Last week I opened the car door and one of Peter’s golf balls rolled out and onto the street, and I thought, there was a time when this would have been a very big deal. Today my car not only has random golf balls in it, but also khaki-colored sun hats that resemble those worn by beekeepers, an assortment of bandanas, those sunglasses that are only meant to be used as protective eyewear during a racquet sport, and dog-eared paperback books of poetry. Now I take these items for granted. Back then, a man’s golf ball rolling out of my car would have prompted frenzied calls to my girlfriends: “He left a golf ball in the car. He just left it there. What does it mean? WHAT DOES IT MEAN? Should I text him about it? I SHOULD, right? He’s probably looking ALL OVER FOR IT.” I wish I’d enjoyed my single days more and spent my free time reading or becoming a better photographer or something, and not worried so much about the meaning of golf balls.

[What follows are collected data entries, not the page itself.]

(* ===== verification/AsyncFixedConc.v ===== *)
(** * Waiting for a slot, access by access ([src/async_alloc.rs])

    [allocate_async] on a fixed arena with the [Notify]-based waiters, under every
    interleaving: [prepare], [revoke], the poll and the drop of a registration
    and [wake] as sequences of accesses to the counter and to the [Notify], the
    allocation in between as in [FixedConc].  A call on the [Notify] is one
    access.  The loads of a scan are relaxed and may read a stale word; a run in
    which no waiting task takes a word for empty that is not is singled out by
    [run_sees]. *)

From stdpp Require Import prelude numbers list gmap.
From S2P Require Import Prelude Tasks Usize Errors Bitmap BitmapRange BitmapConc SlotSpec Metrics Memory Config Buffer.
From S2P Require Import FixedArena FixedProps FixedConc FixedConcSeq AsyncFixed.
Local Open Scope Z_scope.

(** What a task inside [allocate_with_waiter] does next, [f] its future.
    Each turn: [register]; [enable] and the count of [prepare]; the scan; with a
    slot [x], the rest of [allocate] and the count of [revoke], and the drop of
    the future.  Without: the task is parked.  After a poll that is ready: the
    count of [poll]; the load, the notification and the drop of the future in
    [Drop]; and round again.  A parked task that is cancelled: the count of
    [Drop], and the drop of the future. *)
Inductive atask :=
| TStart
| TRegistered (f : nat)
| TEnabled (f : nat)
| TScanning (f : nat)
| TGot (f : nat) (x : Z)
| TRevoked (f : nat) (x : Z)
| TParked (f : nat)
| TWoken (f : nat)
| TChecking (f : nat)
| TPassing (f : nat)
| TRetired (f : nat)
| TCancelled (f : nat)
| TGone (f : nat).

#[export] Instance atask_eq_dec : EqDecision atask.
Proof. solve_decision. Defined.

Section state.
Context {N : NotifyLib}.

(** [ac_notifies]: releases that saw a waiter and are in front of [notify_one]. *)
Record aconc := mkAconc {
  ac_arena : fconc;
  ac_slot : FixedOrderSlot;
  ac_tasks : gmap nat atask;
  ac_notifies : nat;
}.
End state.
Arguments aconc : clear implicits.
Arguments aconc {_}.

(** [AArena]: an access of a thread that allocates synchronously, or of the
    holder of a slot. *)
Inductive aevent :=
| AStart (t : nat)
| ATask (t : nat)
| AScan (t : nat) (e : event)
| APoll (t : nat)
| ACancel (t : nat)
| AArena (e : fevent)
| AWake
| ANotify.

(** The slot a task has claimed and not returned yet. *)
Definition claimed_by (k : atask) : option Z :=
  match k with TGot _ x | TRevoked _ x => Some x | _ => None end.

Section exec.
Context {P : Profile} {N : NotifyLib}.
Implicit Types s : aconc.

Definition set_task s (t : nat) (k : atask) : aconc :=
  mkAconc (ac_arena s) (ac_slot s) (<[t := k]> (ac_tasks s)) (ac_notifies s).

Definition set_notify s (n : Notify) : aconc :=
  mkAconc (ac_arena s) (mkFixedOrderSlot n (fo_count (ac_slot s))) (ac_tasks s) (ac_notifies s).

Definition add_count s (d : Z) : aconc :=
  mkAconc (ac_arena s) (mkFixedOrderSlot (fo_notify (ac_slot s)) (wrap (fo_count (ac_slot s) + d))) (ac_tasks s)
    (ac_notifies s).

Definition set_fixed s (a : fconc) : aconc := mkAconc a (ac_slot s) (ac_tasks s) (ac_notifies s).

(** The next access of task [t]. *)
Definition task_step s (t : nat) (k : atask) : aconc :=
  let n := fo_notify (ac_slot s) in
  match k with
  | TStart => let '(f, n) := notified_owned n in set_task (set_notify s n) t (TRegistered f)
  | TRegistered f => let '(_, n) := notified_enable n f in set_task (set_notify s n) t (TEnabled f)
  | TEnabled f => set_task (add_count s 1) t (TScanning f)
  | TScanning _ | TParked _ => s
  | TGot f x =>
      match fk_phases (ac_arena s) !! x with
      | Some (PhHeld _) => set_task (add_count s (-1)) t (TRevoked f x)
      | _ => s
      end
  | TRevoked f _ | TGone f =>
      mkAconc (ac_arena s) (mkFixedOrderSlot (notified_drop n f) (fo_count (ac_slot s))) (delete t (ac_tasks s))
        (ac_notifies s)
  | TWoken f => set_task (add_count s (-1)) t (TChecking f)
  | TChecking f => set_task s t (if 0 <? fo_count (ac_slot s) then TPassing f else TRetired f)
  | TPassing f => set_task (set_notify s (notify_one n)) t (TRetired f)
  | TRetired f => set_task (set_notify s (notified_drop n f)) t TStart
  | TCancelled f => set_task (add_count s (-1)) t (TGone f)
  end.

(** The poll of the future in [poll]; when it is ready the count follows. *)
Definition poll_access s (t f : nat) : aconc :=
  let '(ready, n) := notified_poll (fo_notify (ac_slot s)) f in
  set_task (set_notify s n) t (if ready then TWoken f else TParked f).

(** The two accesses of [wake], called by a release when the arena has a wake
    handle. *)
Definition wake_load s : aconc :=
  let seen := a_wake_handle (fk_arena (ac_arena s)) && (0 <? fo_count (ac_slot s)) in
  mkAconc (ac_arena s) (ac_slot s) (ac_tasks s) (if seen then S (ac_notifies s) else ac_notifies s).
Definition wake_notify s (k : nat) : aconc :=
  mkAconc (ac_arena s) (mkFixedOrderSlot (notify_one (fo_notify (ac_slot s))) (fo_count (ac_slot s))) (ac_tasks s) k.

(** Where the scan access [e] leaves the task. *)
Definition task_after (f : nat) (e : event) (old new : list Z) : atask :=
  match e with
  | ScanEnd _ => TParked f
  | FetchAnd _ =>
      match new with
      | x :: h => if decide (h = old) then TGot f x else TScanning f
      | [] => TScanning f
      end
  | _ => TScanning f
  end.

Definition task_scan s (t f : nat) (e : event) : outcome aconc :=
  let a := ac_arena s in
  if bool_decide (scan_thread e = Some t) then
    let! r := exec_event (scan_state a) e in
    match r with
    | Some _ =>
        let! a' := scan_step a e in
        Ret (set_task (set_fixed s a') t (task_after f e (fk_held a) (fk_held a')))
    | None => Ret s
    end
  else Ret s.

(** Accesses of other threads: no thread that runs a task, no slot whose
    allocation has not returned, no [wake]. *)
Definition other_event s (e : fevent) : bool :=
  match e with
  | KScan e => bool_decide (from_option (λ t, ac_tasks s !! t) None (scan_thread e) = None)
  | KRelease x => bool_decide (map_Forall (λ _ k, claimed_by k ≠ Some x) (ac_tasks s))
  | KWake => false
  | _ => true
  end.

Definition aexec_event s (ev : aevent) : outcome aconc :=
  match ev with
  | AStart t =>
      match ac_tasks s !! t, pc_of (scan_state (ac_arena s)) t with
      | None, Idle => Ret (set_task s t TStart)
      | _, _ => Ret s
      end
  | ATask t => match ac_tasks s !! t with Some k => Ret (task_step s t k) | None => Ret s end
  | AScan t e => match ac_tasks s !! t with Some (TScanning f) => task_scan s t f e | _ => Ret s end
  | APoll t =>
      match ac_tasks s !! t with
      | Some (TParked f) => Ret (poll_access s t f)
      | _ => Ret s
      end
  | ACancel t => match ac_tasks s !! t with Some (TParked f) => Ret (set_task s t (TCancelled f)) | _ => Ret s end
  | AArena e =>
      if other_event s e then let! a := fexec_event (ac_arena s) e in Ret (set_fixed s a) else Ret s
  | AWake =>
      match fk_wakes (ac_arena s) with
      | O => Ret s
      | S _ => let! a := fexec_event (ac_arena s) KWake in Ret (wake_load (set_fixed s a))
      end
  | ANotify =>
      match ac_notifies s with
      | O => Ret s
      | S k => Ret (wake_notify s k)
      end
  end.

Definition aexec_events s (evs : list aevent) : outcome aconc := ofoldM aexec_event s evs.

Definition aconc_start (a : ArenaInner) (w : World) : aconc := mkAconc (fconc_start a w) FixedOrderSlot_new ∅ 0.

(** A load that finds a word empty which has a free slot now. *)
Definition missed_slot (c : conc) (e : event) : bool :=
  match e with
  | ScanLoad t bits =>
      match pc_of c t with
      | AtLoad start i =>
          match words (shared c) !! Z.to_nat (Z.land (start + i) (word_mask (shared c))) with
          | Some w => (bits =? 0) && negb (w =? 0)
          | None => false
          end
      | _ => false
      end
  | _ => false
  end.

(** In [s] the event [ev] is no such load of a waiting task; in a run from [s],
    no event is. *)
Definition sees s (ev : aevent) : bool :=
  match ev with
  | AScan t e =>
      match ac_tasks s !! t with
      | Some (TScanning _) => negb (missed_slot (scan_state (ac_arena s)) e)
      | _ => true
      end
  | _ => true
  end.

Fixpoint run_sees s (evs : list aevent) : bool :=
  match evs with
  | [] => true
  | ev :: evs' => sees s ev && match aexec_event s ev with Ret s' => run_sees s' evs' | _ => true end
  end.
End exec.

(** ** Invariant *)

Definition fut_of (k : atask) : option nat :=
  match k with
  | TStart => None
  | TRegistered f | TEnabled f | TScanning f | TGot f _ | TRevoked f _ | TParked f | TWoken f | TChecking f
  | TPassing f | TRetired f | TCancelled f | TGone f => Some f
  end.

(** On the counter of waiters. *)
Definition counted (k : atask) : bool :=
  match k with TScanning _ | TGot _ _ | TParked _ | TWoken _ | TCancelled _ => true | _ => false end.

(** Every future belongs to a task and is queued exactly while it waits. *)
Record fut_ok (v : notify_state) (F : nat → Prop) : Prop := {
  fo_own : ∀ i, is_Some (ns_futs v !! i) ↔ F i;
  fo_waiting : ∀ i, i ∈ ns_queue v ↔ ns_futs v !! i = Some FWaiting;
  fo_nodup : NoDup (ns_queue v);
}.

Definition told (v : notify_state) : Prop := ∃ i, ns_futs v !! i = Some FTold.
Definition nobody_waits (v : notify_state) : Prop := ∀ i, ns_futs v !! i ≠ Some FWaiting.

(** Words of the bitmap that the scan at [pc] has found empty. *)
Definition scanned (n : Z) (pc : thread_pc) (w : Z) : Prop :=
  match pc with
  | Idle => False
  | AtLoad start i | AtFetchAnd start i _ => ∃ j, 0 ≤ j < i ∧ w = (start + j) mod n
  end.

Definition passed (n : Z) (pc : thread_pc) (k : atask) (w : Z) : Prop :=
  match k with TScanning _ => scanned n pc w | TParked _ => True | _ => False end.

(** Whether the invariant keeps track of the slots a waiting task has missed. *)
Class Alert := alert : bool.

Section inv.
Context {N : NotifyLib} {NL : NotifyLaws N}.
Implicit Types s : aconc.

Definition view s : notify_state := nview (fo_notify (ac_slot s)).

Definition owned_futs (ts : gmap nat atask) (i : nat) : Prop := ∃ t k, ts !! t = Some k ∧ fut_of k = Some i.

Definition in_flight s : Prop :=
  (0 < fk_frees (ac_arena s) + fk_subs (ac_arena s) + fk_wakes (ac_arena s) + ac_notifies s)%nat.

(** A wake-up that has not arrived yet: a future told, a release on its way to
    [notify_one], or a woken task on its way to pass the wake on. *)
Definition pending s : Prop :=
  told (view s) ∨ in_flight s ∨
  ∃ t k f, ac_tasks s !! t = Some k ∧ (k = TWoken f ∨ k = TChecking f ∨ k = TPassing f).

(** Task [t] waits although slot [x] is free in a word it has scanned. *)
Definition misses s (t : nat) (x : Z) : Prop :=
  let a := fk_arena (ac_arena s) in
  ∃ k f, ac_tasks s !! t = Some k ∧ fut_of k = Some f ∧ ns_futs (view s) !! f = Some FWaiting ∧
    0 ≤ x < a_slot_count a ∧ bit (a_bitmap a) x = true ∧
    passed (scan_words (a_bitmap a)) (pc_of (scan_state (ac_arena s)) t) k (x / 64).

Record ainv {AL : Alert} (limit : nat) s : Prop := {
  ai_arena : finv (ac_arena s);
  ai_handle : a_wake_handle (fk_arena (ac_arena s)) = true;
  ai_count : fo_count (ac_slot s) = count_in counted (ac_tasks s);
  ai_limit : (size (ac_tasks s) ≤ limit)%nat;
  ai_futs : fut_ok (view s) (owned_futs (ac_tasks s));
  ai_inj : ∀ t t' k k' f, ac_tasks s !! t = Some k → ac_tasks s !! t' = Some k' →
    fut_of k = Some f → fut_of k' = Some f → t = t';
  ai_init : ∀ t k f, ac_tasks s !! t = Some k → fut_of k = Some f →
    ns_futs (view s) !! f = Some FInit ↔ k = TRegistered f;
  ai_idle : ∀ t k, ac_tasks s !! t = Some k → (∀ f, k ≠ TScanning f) → pc_of (scan_state (ac_arena s)) t = Idle;
  ai_alert : alert = true → ∀ t x, misses s t x → pending s;
}.
End inv.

Because here’s the thing: I was fine on my own, and so are you. But it can be hard when you feel ready for Happy Couplehood and you seem to have missed the train. As my friend Oliver Platt used to say to me about hopes and dreams I’d share with him: “It’s coming, just not on your time frame.” I find this a helpful reminder in any number of ways: not only when you’re hoping to meet someone, but also when you’re waiting for a better job or for some relief during a bleak time. When Peter and I held hands that night all those years ago, I had no idea we’d end up shopping at REI together one day. It might have been nice if he could have turned to me and said: “Look, tonight isn’t the time, but we’re going to leave here and learn a bunch of things that are going to make this work approximately five years from now—see you then!” But life doesn’t often spell things out for you or give you what you want exactly when you want it, otherwise it wouldn’t be called life, it would be called vending machine.



It’s hard to say exactly when it will happen, and it’s true that whatever you’re after may not drop down the moment you spend all your quarters, but someday soon a train is coming. In fact, it may already be on the way. You just don’t know it yet.





I’ve been fortunate to work for many wonderful writers in television and film. I’ve done several classic plays and musicals, performed a handful of works by Shakespeare, and—while in graduate school—studied the works of Chekhov and Ibsen in depth. Which is why I feel confident in my ability to assure you that, without a doubt, the most challenging line of dialogue that’s ever been conceived by an author to be performed by an actor is “Welcome to Chili’s!” Hamlet, schmamlet—go ahead right now and try that line at home.

In that short phrase, you must convey happiness, wholesomeness, hospitality, cleanliness, family values, and a potato that’s been well baked—all without a trace of cynicism. Undersell it and you risk coming off like a surly teen who was forced to take a job for the summer. Overdo it and you may seem haughty in a way that unintentionally conveys that you think this place is beneath you and that you’re still angry about being passed over for the hostess position at the Olive Garden.